▶ _Work instructions_
Copy every line of the entries that includes the word "Section".
------------------------------------
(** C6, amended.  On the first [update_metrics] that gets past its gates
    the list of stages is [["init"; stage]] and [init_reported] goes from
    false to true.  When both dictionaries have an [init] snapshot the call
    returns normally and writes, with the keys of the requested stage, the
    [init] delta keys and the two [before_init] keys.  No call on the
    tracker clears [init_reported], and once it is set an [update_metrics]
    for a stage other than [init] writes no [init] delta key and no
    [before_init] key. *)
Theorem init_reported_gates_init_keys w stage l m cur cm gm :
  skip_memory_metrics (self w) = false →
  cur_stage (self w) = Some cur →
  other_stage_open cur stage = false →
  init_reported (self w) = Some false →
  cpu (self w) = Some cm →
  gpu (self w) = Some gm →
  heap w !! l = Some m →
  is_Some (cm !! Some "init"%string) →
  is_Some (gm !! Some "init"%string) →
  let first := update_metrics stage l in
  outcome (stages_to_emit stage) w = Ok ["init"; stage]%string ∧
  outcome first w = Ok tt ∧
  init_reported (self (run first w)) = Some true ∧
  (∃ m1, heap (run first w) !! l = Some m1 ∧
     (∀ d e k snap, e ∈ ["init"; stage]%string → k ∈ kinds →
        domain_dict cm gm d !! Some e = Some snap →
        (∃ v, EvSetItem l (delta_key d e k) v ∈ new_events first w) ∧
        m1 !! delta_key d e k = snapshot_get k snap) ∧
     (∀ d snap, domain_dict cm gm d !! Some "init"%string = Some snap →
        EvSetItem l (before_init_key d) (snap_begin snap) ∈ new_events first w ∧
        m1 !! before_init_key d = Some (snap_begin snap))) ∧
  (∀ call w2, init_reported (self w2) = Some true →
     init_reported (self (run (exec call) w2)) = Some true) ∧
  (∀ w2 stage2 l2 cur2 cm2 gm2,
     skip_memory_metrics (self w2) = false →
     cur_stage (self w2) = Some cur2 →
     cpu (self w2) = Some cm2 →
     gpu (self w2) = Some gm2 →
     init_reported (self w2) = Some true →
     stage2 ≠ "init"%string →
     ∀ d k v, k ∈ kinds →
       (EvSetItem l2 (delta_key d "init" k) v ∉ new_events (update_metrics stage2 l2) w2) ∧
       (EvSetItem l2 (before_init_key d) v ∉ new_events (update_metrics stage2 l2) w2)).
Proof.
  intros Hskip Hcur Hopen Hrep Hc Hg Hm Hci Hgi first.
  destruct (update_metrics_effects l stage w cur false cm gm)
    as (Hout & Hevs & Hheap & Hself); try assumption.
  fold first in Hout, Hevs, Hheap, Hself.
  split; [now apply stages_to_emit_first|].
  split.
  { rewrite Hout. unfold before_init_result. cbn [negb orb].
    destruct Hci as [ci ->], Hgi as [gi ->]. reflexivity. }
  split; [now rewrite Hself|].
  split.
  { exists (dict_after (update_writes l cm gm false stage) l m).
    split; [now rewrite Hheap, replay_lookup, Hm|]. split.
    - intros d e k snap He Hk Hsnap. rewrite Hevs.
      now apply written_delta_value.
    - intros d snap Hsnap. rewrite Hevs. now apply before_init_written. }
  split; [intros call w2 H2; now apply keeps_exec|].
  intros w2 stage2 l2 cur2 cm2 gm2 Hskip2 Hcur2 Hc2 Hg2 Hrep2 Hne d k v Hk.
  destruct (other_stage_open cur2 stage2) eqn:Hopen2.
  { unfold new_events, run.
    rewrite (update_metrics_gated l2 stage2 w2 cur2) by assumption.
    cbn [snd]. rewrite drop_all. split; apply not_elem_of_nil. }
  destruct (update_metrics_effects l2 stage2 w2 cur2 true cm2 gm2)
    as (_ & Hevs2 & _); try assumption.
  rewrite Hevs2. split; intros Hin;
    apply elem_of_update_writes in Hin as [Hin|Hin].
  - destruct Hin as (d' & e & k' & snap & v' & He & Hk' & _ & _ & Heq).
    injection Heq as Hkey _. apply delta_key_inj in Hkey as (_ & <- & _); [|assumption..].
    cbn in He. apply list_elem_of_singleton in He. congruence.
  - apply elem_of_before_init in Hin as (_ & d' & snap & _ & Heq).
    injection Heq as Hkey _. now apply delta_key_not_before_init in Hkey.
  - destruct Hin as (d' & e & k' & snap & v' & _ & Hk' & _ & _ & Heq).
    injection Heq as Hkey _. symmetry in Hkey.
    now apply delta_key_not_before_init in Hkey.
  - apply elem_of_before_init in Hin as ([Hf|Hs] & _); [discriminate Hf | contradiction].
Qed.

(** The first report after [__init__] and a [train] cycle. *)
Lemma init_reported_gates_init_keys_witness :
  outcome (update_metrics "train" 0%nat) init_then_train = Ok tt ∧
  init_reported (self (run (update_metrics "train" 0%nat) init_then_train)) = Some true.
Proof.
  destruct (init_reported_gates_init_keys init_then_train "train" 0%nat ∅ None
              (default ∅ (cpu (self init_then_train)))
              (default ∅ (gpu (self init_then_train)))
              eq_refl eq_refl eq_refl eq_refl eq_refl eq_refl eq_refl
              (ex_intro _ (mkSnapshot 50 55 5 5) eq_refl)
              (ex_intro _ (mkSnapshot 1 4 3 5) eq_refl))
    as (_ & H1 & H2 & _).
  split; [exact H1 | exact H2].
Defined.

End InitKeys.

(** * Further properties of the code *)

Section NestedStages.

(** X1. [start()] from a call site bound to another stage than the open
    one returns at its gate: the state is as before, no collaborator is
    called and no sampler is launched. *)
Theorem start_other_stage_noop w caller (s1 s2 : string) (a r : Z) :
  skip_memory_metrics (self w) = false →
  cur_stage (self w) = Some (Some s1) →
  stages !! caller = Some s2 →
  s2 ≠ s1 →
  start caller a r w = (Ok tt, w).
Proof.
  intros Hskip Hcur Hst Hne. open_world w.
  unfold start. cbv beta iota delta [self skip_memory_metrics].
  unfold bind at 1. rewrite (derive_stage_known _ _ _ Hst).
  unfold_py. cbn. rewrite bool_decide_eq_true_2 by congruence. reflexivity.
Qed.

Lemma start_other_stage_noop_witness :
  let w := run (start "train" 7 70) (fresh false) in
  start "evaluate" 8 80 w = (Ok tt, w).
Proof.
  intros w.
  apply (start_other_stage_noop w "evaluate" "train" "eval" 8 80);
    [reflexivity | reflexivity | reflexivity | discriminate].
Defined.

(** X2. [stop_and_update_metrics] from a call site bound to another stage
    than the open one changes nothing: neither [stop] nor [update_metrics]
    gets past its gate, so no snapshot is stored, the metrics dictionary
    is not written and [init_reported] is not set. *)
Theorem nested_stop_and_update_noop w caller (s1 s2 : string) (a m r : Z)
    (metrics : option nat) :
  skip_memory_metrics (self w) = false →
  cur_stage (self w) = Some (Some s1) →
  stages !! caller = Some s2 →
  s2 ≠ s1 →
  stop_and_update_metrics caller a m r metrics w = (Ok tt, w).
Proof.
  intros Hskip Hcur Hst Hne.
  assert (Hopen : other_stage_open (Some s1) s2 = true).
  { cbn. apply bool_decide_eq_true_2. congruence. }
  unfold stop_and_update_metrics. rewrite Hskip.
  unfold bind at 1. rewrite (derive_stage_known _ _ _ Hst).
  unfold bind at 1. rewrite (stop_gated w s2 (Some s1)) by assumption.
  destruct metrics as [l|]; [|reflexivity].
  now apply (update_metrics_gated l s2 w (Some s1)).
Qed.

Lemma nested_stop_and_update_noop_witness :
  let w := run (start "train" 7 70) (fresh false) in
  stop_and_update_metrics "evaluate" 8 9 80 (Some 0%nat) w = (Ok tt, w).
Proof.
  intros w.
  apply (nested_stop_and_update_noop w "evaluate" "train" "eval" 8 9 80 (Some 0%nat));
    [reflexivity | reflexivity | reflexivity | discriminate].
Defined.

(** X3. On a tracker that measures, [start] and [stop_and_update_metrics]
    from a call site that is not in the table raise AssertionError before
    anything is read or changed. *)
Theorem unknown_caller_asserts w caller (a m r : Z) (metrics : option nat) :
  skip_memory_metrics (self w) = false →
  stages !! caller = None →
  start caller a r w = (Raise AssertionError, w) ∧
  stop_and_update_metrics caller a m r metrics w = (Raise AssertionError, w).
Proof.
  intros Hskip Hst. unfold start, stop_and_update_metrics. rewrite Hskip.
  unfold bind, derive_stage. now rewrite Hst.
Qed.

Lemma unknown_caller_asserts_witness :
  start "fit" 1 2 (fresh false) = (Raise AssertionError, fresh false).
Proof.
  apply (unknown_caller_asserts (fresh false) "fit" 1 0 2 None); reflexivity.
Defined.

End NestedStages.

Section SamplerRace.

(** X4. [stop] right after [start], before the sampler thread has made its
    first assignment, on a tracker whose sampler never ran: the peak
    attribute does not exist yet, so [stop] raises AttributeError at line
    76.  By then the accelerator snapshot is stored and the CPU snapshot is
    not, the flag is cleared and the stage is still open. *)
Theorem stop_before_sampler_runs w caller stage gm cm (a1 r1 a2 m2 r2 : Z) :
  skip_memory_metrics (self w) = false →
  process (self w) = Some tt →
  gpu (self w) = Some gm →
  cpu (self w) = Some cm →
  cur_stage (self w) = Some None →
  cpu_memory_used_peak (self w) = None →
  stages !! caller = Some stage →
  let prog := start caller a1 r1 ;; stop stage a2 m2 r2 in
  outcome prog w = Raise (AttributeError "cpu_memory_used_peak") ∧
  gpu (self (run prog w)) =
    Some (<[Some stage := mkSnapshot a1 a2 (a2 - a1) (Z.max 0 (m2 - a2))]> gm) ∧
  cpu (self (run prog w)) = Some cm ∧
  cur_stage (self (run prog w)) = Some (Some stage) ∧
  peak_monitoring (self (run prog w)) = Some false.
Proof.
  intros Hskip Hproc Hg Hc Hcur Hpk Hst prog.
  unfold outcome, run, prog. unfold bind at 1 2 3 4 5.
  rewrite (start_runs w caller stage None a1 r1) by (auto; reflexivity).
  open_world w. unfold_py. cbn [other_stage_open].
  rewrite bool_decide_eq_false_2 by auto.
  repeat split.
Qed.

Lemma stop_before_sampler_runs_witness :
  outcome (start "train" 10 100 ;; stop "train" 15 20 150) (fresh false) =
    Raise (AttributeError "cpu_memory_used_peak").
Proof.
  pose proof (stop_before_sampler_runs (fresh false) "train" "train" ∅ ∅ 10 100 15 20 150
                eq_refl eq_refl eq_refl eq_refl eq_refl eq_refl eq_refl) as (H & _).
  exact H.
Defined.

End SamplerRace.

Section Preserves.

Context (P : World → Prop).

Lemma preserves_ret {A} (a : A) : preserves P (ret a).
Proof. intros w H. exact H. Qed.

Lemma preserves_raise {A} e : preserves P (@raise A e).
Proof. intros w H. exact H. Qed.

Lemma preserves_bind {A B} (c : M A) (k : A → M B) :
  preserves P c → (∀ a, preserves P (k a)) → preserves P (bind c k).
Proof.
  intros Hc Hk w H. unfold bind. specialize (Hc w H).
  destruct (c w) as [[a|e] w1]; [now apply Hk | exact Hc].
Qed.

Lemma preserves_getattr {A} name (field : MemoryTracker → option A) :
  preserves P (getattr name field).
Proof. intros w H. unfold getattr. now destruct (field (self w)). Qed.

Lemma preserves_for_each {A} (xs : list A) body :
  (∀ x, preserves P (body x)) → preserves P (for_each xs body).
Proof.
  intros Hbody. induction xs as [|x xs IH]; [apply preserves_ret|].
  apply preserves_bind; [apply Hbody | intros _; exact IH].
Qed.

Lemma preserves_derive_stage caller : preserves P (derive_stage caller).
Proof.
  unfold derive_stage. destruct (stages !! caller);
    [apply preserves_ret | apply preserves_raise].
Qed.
------------------------------------
▶ _Response to the task_
Section NestedStages.
Section SamplerRace.
Section Preserves.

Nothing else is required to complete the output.